* [Exercise requirements]
Look through the records below for the line with "Lemma step_keyed replay". Return that line and each one after it up to and including the line with "- destruct (live w); [|done]. by", exactly.

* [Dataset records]
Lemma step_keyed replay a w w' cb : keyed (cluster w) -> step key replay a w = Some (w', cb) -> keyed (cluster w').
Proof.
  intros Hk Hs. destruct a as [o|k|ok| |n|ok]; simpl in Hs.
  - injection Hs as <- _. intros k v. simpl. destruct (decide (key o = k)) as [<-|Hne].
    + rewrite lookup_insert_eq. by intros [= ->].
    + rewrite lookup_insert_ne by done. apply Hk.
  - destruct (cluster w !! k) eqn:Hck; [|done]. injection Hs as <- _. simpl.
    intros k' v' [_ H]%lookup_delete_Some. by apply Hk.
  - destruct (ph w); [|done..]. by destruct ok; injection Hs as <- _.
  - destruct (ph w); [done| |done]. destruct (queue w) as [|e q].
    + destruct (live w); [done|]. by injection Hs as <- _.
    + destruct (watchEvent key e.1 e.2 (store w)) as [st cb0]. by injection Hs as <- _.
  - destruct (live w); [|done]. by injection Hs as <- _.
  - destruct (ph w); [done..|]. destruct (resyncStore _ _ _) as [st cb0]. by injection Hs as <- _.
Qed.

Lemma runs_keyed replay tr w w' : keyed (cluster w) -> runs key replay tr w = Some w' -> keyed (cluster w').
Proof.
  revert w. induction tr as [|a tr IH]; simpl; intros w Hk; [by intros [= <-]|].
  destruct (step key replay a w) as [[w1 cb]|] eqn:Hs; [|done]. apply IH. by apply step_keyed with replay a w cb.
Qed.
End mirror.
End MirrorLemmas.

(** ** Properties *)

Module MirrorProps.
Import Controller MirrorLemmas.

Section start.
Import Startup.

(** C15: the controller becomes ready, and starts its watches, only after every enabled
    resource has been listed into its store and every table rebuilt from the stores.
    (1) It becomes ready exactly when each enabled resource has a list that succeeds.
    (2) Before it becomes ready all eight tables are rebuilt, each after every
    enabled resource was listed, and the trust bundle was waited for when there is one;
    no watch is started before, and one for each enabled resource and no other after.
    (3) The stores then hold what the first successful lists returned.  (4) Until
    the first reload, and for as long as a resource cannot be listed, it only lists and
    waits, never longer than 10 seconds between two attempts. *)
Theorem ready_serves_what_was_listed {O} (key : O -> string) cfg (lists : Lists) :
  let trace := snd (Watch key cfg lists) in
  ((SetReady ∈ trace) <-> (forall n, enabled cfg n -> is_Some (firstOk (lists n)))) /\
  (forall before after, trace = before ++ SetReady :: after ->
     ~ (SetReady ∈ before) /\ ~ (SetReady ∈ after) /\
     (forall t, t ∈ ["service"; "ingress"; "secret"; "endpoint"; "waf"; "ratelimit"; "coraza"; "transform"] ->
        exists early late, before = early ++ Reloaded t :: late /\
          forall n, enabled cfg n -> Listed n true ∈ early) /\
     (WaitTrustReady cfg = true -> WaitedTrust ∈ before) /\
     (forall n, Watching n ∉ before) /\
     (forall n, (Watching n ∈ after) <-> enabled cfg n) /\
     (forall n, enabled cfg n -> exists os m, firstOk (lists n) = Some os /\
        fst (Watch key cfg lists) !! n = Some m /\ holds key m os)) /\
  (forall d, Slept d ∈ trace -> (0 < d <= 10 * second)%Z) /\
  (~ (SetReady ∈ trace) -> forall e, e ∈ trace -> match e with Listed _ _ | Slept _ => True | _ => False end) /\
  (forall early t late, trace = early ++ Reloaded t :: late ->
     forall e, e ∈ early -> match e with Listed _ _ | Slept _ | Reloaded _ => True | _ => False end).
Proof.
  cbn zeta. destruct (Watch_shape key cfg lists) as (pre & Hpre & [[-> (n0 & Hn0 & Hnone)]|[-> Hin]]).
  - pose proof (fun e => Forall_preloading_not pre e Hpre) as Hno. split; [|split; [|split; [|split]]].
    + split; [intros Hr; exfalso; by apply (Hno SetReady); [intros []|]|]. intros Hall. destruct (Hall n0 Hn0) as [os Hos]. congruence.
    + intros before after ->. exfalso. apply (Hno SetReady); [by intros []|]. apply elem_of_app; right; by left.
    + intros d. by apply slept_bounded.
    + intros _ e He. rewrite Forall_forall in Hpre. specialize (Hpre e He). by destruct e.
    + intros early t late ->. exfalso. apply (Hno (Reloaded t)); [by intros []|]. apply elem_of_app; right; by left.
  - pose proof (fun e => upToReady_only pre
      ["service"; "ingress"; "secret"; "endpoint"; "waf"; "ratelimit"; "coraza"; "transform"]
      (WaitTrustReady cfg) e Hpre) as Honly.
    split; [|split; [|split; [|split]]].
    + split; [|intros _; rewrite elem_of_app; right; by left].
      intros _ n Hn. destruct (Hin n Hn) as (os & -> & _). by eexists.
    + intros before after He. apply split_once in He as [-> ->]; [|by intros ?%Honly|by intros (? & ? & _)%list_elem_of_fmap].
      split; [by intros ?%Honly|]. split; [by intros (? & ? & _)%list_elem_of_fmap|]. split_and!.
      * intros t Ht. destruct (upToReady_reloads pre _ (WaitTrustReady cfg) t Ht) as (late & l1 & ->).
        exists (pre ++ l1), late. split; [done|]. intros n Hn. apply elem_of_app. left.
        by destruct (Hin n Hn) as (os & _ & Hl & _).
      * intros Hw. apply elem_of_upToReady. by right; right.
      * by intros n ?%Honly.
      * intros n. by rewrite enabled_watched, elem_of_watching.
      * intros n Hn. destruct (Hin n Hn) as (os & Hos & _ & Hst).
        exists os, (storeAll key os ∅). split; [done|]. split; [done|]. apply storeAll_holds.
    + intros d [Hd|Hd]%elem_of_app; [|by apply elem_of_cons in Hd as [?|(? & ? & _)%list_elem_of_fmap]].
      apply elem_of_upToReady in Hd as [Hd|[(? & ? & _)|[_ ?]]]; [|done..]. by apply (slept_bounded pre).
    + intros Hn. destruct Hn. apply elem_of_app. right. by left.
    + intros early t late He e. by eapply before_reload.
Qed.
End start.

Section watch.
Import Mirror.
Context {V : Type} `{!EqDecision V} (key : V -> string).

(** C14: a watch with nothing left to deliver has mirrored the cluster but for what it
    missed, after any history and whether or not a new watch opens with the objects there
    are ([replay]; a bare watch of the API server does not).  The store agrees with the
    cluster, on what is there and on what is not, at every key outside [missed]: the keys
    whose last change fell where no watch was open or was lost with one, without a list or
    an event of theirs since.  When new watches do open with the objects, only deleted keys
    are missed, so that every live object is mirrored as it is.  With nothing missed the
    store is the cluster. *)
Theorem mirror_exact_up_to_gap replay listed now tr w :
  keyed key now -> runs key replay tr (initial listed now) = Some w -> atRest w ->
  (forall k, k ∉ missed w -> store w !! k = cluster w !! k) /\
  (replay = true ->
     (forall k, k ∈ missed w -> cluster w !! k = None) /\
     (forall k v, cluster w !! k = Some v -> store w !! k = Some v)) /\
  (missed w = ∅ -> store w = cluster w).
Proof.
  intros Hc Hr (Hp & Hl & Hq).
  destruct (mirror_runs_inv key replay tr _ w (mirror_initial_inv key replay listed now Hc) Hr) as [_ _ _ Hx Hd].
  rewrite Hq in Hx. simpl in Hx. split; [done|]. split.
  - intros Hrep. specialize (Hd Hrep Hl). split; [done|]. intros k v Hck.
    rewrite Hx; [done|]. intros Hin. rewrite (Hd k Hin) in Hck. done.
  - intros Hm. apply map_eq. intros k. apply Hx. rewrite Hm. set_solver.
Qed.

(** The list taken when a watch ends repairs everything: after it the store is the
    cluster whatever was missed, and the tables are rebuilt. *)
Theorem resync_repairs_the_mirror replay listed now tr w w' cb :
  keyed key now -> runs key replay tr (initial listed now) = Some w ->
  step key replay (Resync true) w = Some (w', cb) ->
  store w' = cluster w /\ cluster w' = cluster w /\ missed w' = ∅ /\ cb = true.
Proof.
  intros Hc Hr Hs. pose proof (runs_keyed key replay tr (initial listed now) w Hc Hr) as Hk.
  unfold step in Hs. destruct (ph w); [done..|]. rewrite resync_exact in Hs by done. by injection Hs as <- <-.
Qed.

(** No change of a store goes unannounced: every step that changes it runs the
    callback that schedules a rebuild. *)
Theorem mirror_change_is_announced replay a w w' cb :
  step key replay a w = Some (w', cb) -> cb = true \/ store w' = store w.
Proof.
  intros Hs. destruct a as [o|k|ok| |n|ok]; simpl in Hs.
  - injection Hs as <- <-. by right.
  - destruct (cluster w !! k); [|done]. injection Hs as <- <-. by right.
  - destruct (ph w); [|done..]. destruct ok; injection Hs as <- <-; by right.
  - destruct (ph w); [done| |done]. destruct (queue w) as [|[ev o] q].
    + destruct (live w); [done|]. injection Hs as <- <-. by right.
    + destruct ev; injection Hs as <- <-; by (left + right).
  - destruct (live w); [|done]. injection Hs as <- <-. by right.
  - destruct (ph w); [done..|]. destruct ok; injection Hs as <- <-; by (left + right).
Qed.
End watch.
...
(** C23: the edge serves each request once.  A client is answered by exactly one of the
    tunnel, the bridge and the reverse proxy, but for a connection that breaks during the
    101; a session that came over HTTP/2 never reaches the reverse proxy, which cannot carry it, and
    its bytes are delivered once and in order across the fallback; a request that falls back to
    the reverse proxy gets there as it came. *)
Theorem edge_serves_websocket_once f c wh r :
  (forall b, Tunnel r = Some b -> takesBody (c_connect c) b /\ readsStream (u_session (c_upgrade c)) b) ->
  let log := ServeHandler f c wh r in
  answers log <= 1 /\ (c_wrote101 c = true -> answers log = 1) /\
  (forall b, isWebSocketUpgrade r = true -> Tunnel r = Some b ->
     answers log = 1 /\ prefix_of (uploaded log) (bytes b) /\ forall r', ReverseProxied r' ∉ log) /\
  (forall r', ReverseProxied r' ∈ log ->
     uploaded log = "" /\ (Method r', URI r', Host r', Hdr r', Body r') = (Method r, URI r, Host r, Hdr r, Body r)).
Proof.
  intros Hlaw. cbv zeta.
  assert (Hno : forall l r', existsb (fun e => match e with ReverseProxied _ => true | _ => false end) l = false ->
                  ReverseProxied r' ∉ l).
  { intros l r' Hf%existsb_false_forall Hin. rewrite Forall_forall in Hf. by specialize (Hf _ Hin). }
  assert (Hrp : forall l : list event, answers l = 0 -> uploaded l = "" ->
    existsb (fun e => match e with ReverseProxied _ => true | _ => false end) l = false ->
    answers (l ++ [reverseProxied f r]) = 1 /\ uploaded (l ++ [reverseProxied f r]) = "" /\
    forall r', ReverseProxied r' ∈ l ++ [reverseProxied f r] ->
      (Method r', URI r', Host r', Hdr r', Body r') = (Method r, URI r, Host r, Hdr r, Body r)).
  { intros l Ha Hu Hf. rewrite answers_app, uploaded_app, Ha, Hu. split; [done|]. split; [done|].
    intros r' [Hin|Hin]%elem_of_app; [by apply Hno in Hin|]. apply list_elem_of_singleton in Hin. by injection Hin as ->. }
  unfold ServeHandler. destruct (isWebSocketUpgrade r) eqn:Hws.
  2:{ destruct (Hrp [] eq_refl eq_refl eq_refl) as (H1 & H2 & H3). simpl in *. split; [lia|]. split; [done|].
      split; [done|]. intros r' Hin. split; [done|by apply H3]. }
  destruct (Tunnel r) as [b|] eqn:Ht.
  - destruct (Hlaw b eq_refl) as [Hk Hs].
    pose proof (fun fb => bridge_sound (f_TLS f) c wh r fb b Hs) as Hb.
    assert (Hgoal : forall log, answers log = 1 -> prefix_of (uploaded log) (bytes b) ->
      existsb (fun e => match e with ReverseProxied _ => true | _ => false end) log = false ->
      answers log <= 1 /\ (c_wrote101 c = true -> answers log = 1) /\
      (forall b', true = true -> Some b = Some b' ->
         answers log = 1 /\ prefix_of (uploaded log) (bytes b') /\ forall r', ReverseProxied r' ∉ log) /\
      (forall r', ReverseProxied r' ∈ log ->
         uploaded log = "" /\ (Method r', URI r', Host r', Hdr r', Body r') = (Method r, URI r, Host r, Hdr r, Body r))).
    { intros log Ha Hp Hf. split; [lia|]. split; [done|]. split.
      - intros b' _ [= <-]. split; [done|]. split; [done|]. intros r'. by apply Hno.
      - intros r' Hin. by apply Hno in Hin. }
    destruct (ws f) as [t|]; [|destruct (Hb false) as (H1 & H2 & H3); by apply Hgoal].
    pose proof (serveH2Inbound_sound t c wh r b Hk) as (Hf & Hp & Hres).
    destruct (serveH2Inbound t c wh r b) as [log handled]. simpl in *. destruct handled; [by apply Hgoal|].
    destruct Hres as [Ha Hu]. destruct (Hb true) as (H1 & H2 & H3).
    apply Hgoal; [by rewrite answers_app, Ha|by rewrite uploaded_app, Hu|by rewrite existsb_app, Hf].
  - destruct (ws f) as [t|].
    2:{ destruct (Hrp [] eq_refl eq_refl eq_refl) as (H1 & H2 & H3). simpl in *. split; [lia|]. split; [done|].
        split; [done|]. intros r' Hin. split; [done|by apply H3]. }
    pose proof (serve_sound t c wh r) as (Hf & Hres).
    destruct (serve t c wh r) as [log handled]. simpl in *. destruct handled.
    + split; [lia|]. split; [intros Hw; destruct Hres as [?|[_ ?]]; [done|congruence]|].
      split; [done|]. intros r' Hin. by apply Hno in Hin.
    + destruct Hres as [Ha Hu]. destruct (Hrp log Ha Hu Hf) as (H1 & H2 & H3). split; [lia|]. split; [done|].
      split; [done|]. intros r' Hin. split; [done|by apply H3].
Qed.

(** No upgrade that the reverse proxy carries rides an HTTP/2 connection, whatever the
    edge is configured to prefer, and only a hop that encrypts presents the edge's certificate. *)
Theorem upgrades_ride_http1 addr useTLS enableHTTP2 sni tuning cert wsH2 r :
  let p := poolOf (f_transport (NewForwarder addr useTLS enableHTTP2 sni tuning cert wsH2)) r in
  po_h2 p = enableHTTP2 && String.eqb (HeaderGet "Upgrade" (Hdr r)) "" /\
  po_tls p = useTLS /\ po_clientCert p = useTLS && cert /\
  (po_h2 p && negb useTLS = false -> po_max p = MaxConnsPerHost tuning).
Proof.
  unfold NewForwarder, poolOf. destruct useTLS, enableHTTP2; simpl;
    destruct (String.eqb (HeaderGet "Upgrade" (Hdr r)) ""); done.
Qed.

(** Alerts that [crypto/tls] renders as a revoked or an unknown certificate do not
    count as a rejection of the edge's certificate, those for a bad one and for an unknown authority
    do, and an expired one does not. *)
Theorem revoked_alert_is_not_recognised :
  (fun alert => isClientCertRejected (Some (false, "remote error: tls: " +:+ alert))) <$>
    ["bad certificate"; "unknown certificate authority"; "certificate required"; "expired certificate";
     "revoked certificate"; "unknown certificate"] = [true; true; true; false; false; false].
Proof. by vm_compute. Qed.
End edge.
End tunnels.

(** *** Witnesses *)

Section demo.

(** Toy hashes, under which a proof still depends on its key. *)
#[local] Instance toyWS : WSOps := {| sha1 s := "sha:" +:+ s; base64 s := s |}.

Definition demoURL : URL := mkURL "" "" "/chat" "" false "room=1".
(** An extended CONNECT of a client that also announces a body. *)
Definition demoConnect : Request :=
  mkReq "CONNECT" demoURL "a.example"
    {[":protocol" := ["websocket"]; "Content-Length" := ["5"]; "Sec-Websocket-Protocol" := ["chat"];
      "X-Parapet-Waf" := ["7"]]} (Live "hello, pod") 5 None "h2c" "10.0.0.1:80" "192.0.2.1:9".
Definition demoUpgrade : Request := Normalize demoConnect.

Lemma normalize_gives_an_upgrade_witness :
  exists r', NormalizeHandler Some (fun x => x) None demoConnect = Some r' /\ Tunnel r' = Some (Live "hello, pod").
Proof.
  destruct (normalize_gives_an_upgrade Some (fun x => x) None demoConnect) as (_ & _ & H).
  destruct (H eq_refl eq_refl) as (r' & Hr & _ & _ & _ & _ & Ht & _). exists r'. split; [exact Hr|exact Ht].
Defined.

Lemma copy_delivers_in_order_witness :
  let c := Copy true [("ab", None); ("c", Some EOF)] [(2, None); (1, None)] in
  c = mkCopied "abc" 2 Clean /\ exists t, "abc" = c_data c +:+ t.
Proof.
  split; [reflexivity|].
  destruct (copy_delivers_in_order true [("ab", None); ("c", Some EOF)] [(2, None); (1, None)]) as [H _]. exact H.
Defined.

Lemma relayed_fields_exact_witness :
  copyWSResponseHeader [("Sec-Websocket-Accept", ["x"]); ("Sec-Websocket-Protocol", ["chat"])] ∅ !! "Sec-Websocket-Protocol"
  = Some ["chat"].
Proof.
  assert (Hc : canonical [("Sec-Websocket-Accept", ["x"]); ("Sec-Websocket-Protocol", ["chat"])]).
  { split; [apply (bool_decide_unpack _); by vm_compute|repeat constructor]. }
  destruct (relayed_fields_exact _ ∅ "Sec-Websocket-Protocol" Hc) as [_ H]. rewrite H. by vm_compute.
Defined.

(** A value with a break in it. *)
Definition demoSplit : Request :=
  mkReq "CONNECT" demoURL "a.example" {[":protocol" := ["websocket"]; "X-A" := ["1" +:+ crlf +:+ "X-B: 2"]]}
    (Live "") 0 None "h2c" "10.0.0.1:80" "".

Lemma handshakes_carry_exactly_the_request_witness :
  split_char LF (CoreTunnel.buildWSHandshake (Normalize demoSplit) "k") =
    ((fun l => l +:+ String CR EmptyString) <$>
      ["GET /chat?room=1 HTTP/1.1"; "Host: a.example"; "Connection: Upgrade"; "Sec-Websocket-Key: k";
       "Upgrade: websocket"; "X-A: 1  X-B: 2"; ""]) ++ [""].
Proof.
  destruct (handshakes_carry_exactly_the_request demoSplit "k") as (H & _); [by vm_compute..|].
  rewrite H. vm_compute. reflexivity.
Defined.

* [Exercise result]
Lemma step_keyed replay a w w' cb : keyed (cluster w) -> step key replay a w = Some (w', cb) -> keyed (cluster w').
Proof.
  intros Hk Hs. destruct a as [o|k|ok| |n|ok]; simpl in Hs.
  - injection Hs as <- _. intros k v. simpl. destruct (decide (key o = k)) as [<-|Hne].
    + rewrite lookup_insert_eq. by intros [= ->].
    + rewrite lookup_insert_ne by done. apply Hk.
  - destruct (cluster w !! k) eqn:Hck; [|done]. injection Hs as <- _. simpl.
    intros k' v' [_ H]%lookup_delete_Some. by apply Hk.
  - destruct (ph w); [|done..]. by destruct ok; injection Hs as <- _.
  - destruct (ph w); [done| |done]. destruct (queue w) as [|e q].
    + destruct (live w); [done|]. by injection Hs as <- _.
    + destruct (watchEvent key e.1 e.2 (store w)) as [st cb0]. by injection Hs as <- _.
  - destruct (live w); [|done]. by injection Hs as <- _.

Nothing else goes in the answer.